====== RECORDED DATA ======

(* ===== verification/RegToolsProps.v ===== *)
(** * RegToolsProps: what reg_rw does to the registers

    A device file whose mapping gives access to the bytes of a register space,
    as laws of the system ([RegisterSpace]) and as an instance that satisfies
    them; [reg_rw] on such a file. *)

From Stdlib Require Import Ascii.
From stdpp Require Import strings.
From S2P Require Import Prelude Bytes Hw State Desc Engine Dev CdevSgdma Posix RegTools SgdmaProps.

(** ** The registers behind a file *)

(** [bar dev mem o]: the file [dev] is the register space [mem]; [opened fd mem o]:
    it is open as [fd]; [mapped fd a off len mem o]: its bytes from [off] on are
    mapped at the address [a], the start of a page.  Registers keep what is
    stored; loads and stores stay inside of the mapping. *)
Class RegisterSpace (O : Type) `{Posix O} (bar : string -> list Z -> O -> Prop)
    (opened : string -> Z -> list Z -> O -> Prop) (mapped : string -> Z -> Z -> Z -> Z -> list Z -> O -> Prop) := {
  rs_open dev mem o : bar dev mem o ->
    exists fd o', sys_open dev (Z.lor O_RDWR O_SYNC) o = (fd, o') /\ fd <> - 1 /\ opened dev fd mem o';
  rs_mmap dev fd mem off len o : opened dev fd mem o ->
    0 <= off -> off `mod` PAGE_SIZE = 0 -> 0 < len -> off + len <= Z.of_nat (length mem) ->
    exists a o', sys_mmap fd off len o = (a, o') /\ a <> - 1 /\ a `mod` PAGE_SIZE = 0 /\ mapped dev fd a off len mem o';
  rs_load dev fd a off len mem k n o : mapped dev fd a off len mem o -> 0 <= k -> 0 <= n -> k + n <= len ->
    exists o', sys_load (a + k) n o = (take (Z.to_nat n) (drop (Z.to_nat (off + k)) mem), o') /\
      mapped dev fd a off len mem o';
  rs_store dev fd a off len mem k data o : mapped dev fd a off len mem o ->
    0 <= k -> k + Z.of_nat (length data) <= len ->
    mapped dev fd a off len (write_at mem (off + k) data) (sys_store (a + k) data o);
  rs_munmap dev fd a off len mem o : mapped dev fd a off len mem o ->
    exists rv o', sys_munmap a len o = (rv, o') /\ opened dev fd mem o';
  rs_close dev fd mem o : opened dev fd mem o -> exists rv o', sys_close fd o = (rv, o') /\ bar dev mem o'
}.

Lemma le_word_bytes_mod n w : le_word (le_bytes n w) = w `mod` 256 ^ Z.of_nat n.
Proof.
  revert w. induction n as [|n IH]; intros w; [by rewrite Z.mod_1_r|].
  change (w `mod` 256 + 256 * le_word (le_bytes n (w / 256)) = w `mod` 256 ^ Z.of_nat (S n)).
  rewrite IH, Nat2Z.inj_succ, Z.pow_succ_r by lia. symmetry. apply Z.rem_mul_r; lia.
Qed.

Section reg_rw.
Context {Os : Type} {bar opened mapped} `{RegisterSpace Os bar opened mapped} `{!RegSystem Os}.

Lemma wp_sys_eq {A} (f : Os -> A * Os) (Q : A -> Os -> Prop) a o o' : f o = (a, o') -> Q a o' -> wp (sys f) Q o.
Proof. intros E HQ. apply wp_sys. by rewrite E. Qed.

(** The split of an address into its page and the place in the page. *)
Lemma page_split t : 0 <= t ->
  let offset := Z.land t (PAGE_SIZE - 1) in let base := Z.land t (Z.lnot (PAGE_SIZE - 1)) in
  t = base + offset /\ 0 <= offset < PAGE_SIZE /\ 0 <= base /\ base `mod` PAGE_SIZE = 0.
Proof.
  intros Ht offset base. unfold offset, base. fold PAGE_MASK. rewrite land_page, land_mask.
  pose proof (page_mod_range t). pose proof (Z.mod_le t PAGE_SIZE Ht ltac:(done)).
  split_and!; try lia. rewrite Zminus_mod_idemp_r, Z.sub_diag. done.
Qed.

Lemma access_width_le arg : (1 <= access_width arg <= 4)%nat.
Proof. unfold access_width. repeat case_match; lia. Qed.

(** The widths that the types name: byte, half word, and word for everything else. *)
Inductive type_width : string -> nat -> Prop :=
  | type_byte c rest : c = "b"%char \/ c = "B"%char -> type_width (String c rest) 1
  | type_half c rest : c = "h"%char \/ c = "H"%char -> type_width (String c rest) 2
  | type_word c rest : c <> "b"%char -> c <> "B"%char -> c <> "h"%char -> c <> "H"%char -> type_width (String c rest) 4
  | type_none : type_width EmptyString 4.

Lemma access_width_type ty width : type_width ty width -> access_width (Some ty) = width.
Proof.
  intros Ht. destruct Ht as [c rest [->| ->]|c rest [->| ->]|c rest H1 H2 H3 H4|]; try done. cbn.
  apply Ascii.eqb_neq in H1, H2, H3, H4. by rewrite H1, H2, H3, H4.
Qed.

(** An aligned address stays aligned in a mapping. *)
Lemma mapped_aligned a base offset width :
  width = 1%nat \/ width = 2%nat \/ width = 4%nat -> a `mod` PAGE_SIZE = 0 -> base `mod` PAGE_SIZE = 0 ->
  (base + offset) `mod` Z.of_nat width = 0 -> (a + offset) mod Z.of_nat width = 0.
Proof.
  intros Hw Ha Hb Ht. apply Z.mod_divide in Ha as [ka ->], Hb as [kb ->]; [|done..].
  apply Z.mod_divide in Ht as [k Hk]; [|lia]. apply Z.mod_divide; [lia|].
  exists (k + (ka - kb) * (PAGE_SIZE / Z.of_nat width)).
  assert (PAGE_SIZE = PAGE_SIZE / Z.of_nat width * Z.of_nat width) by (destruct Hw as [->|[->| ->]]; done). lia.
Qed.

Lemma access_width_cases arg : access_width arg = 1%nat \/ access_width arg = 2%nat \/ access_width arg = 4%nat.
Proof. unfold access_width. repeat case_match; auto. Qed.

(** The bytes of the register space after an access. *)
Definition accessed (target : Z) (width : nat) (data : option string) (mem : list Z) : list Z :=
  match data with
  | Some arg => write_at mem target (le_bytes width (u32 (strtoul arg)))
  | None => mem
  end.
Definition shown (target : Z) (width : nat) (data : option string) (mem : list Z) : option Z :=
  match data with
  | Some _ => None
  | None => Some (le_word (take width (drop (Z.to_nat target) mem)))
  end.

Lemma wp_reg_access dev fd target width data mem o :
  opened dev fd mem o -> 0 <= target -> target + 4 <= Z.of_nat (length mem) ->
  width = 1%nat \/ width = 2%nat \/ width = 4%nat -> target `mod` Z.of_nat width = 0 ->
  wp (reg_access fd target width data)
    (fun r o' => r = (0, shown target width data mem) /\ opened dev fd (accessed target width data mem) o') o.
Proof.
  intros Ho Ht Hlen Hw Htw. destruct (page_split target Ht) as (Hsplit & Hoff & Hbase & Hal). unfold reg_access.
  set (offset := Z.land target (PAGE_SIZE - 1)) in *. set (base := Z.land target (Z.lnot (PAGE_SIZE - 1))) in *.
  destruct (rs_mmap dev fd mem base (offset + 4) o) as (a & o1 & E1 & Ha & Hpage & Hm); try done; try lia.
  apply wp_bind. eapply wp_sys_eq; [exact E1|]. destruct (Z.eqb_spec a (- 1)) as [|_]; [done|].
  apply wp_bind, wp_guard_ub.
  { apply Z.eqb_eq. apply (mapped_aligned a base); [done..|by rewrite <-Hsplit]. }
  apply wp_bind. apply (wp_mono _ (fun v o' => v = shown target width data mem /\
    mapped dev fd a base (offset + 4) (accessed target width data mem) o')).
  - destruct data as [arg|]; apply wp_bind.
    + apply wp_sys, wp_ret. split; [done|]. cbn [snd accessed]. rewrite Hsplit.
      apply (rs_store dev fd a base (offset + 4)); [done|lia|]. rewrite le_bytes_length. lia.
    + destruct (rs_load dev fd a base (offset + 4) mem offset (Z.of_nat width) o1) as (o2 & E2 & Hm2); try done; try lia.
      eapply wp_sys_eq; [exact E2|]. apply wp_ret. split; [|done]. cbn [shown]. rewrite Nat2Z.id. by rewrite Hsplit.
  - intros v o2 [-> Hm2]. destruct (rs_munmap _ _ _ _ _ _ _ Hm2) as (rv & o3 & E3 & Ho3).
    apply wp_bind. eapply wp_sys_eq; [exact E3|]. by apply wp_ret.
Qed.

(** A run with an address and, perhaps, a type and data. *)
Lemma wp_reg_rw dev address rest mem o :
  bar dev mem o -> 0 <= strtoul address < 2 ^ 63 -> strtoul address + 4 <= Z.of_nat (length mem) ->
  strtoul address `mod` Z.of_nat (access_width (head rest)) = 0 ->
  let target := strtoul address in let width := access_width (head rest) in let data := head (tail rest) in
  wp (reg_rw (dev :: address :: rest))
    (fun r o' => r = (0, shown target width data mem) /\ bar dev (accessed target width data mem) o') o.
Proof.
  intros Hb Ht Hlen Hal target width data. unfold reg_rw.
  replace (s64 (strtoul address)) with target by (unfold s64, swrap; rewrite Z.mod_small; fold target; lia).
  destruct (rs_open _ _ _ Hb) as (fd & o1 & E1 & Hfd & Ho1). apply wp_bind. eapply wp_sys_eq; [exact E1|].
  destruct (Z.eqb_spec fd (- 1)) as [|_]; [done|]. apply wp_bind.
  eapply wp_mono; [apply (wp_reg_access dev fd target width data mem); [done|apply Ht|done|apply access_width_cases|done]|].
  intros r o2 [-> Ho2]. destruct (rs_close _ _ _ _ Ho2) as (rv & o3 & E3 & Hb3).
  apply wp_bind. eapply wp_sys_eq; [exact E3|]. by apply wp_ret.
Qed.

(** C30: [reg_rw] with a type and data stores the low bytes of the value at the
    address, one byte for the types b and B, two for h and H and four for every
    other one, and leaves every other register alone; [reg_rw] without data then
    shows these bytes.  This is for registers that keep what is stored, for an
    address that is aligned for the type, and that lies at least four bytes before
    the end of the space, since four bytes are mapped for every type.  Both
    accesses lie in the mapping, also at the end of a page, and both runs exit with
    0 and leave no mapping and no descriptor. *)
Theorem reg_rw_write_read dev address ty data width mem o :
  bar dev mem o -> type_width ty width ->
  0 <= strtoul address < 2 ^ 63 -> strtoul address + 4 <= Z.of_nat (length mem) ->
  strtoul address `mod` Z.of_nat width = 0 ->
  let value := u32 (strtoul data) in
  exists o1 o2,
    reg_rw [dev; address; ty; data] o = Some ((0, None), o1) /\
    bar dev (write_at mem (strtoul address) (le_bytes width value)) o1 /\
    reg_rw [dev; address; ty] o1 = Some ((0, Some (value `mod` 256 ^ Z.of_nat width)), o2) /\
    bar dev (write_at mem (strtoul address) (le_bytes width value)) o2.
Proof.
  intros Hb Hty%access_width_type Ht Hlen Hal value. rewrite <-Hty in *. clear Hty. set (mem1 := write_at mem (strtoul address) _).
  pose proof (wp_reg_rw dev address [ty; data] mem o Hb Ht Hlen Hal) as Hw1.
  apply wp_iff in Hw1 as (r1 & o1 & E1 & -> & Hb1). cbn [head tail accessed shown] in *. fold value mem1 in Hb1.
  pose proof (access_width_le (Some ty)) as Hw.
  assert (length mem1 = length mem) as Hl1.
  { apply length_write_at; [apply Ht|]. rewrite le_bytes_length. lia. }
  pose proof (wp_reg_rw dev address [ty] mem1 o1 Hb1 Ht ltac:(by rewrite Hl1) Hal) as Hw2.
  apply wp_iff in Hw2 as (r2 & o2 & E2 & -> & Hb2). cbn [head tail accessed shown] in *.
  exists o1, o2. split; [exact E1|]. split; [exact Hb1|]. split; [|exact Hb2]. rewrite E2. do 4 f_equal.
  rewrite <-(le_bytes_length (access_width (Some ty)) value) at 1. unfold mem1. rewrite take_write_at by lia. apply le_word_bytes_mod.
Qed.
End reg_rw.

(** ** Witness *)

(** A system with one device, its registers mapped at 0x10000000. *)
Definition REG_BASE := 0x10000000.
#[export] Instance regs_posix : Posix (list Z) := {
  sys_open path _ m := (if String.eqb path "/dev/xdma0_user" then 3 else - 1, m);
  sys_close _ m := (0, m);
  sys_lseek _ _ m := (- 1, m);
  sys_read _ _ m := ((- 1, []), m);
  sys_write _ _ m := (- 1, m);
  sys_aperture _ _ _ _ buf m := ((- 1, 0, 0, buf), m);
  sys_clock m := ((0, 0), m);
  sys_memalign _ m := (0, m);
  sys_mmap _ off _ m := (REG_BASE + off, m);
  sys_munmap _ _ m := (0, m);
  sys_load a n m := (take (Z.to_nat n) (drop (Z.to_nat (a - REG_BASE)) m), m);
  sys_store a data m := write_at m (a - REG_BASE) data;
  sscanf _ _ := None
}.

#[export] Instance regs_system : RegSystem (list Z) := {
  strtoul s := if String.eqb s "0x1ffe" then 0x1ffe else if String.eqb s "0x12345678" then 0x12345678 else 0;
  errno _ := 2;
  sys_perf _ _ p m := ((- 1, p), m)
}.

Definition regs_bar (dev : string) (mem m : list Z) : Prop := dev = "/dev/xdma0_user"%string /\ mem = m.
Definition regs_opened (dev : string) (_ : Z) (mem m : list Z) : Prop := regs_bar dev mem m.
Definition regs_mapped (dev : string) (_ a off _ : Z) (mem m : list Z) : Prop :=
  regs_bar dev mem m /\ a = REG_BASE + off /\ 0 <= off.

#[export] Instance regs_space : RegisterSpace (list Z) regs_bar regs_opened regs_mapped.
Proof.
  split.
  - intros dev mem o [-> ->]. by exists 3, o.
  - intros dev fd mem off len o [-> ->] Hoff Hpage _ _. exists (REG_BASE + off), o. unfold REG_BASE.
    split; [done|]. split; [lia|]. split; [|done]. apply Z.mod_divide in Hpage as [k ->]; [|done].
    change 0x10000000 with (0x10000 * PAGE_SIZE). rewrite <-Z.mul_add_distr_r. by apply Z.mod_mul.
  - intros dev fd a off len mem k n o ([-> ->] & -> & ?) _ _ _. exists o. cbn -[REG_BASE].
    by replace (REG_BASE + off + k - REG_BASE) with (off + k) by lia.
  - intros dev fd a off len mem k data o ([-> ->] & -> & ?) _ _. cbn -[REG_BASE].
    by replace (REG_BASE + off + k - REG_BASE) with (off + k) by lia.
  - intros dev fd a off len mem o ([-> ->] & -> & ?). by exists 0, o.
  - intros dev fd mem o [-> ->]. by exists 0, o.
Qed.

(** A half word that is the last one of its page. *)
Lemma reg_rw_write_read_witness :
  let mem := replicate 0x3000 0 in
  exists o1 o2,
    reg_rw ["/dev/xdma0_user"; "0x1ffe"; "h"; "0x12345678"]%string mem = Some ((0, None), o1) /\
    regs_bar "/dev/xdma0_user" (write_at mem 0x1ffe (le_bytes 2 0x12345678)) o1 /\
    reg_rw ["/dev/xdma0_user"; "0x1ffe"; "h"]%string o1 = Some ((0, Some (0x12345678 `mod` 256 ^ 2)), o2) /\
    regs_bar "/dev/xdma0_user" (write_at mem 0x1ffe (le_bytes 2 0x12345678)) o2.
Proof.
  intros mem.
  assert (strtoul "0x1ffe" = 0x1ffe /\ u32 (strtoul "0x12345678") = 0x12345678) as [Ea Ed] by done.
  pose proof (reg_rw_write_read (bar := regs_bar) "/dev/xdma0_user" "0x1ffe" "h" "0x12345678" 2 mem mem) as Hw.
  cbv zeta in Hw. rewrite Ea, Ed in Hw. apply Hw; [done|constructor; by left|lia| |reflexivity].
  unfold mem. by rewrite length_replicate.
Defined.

======
====== RECORDED DATA ======

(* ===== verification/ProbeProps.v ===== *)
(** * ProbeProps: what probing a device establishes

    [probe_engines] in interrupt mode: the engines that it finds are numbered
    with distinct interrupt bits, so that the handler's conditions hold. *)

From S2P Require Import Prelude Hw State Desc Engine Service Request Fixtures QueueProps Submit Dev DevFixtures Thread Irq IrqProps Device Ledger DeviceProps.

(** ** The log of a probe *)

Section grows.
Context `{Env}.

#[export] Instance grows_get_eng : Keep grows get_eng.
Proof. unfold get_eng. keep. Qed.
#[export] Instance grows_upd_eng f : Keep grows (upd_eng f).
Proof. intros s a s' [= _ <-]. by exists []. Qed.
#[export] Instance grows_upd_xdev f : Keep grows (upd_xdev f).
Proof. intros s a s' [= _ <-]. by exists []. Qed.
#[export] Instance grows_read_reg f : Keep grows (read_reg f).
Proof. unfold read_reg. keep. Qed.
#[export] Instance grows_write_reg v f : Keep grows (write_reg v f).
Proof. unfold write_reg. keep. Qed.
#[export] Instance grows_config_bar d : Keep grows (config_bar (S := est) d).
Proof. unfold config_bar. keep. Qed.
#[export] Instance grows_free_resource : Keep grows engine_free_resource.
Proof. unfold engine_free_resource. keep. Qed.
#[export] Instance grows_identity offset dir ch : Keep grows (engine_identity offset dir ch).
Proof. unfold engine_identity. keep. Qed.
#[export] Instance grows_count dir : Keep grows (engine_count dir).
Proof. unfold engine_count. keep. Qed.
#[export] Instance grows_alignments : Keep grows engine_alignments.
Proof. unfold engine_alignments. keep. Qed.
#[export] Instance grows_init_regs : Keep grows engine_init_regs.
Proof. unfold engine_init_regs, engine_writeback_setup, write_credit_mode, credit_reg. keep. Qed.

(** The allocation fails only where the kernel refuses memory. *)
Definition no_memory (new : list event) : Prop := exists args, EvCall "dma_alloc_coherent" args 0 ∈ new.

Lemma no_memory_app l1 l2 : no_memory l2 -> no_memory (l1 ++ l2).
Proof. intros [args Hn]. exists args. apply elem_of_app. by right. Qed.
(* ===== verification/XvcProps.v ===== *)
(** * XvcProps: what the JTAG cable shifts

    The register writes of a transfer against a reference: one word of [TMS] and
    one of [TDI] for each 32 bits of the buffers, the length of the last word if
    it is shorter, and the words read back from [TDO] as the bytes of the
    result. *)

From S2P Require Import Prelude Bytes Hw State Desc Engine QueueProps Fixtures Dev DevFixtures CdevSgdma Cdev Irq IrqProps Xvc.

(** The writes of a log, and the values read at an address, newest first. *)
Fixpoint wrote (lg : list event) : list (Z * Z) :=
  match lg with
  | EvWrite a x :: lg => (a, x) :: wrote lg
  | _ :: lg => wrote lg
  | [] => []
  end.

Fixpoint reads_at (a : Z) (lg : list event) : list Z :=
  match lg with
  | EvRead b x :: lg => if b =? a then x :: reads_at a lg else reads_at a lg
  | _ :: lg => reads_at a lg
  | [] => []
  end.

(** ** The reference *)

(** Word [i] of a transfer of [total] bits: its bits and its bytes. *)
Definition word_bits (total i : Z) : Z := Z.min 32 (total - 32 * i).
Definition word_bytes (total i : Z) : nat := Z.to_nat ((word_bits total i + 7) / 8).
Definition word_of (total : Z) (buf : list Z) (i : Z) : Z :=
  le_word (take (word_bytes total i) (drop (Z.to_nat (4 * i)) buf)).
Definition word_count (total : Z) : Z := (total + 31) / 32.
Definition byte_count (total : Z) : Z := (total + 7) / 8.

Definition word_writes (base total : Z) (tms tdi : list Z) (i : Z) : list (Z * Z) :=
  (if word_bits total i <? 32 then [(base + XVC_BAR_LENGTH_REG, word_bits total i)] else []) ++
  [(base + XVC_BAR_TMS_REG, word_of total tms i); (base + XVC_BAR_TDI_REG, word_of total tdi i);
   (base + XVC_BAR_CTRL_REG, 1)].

======

* [AIM OF THE TASK] In the entries above, one line contains "(* ===== verification/RegToolsProps.v" and another contains "Class RegisterSpace (O". Reproduce exactly those two lines and the lines between them, nothing else.

* [TASK OUTPUT]
(* ===== verification/RegToolsProps.v ===== *)
(** * RegToolsProps: what reg_rw does to the registers

    A device file whose mapping gives access to the bytes of a register space,
    as laws of the system ([RegisterSpace]) and as an instance that satisfies
    them; [reg_rw] on such a file. *)

From Stdlib Require Import Ascii.
From stdpp Require Import strings.
From S2P Require Import Prelude Bytes Hw State Desc Engine Dev CdevSgdma Posix RegTools SgdmaProps.

(** ** The registers behind a file *)

(** [bar dev mem o]: the file [dev] is the register space [mem]; [opened fd mem o]:
    it is open as [fd]; [mapped fd a off len mem o]: its bytes from [off] on are
    mapped at the address [a], the start of a page.  Registers keep what is
    stored; loads and stores stay inside of the mapping. *)
Class RegisterSpace (O : Type) `{Posix O} (bar : string -> list Z -> O -> Prop)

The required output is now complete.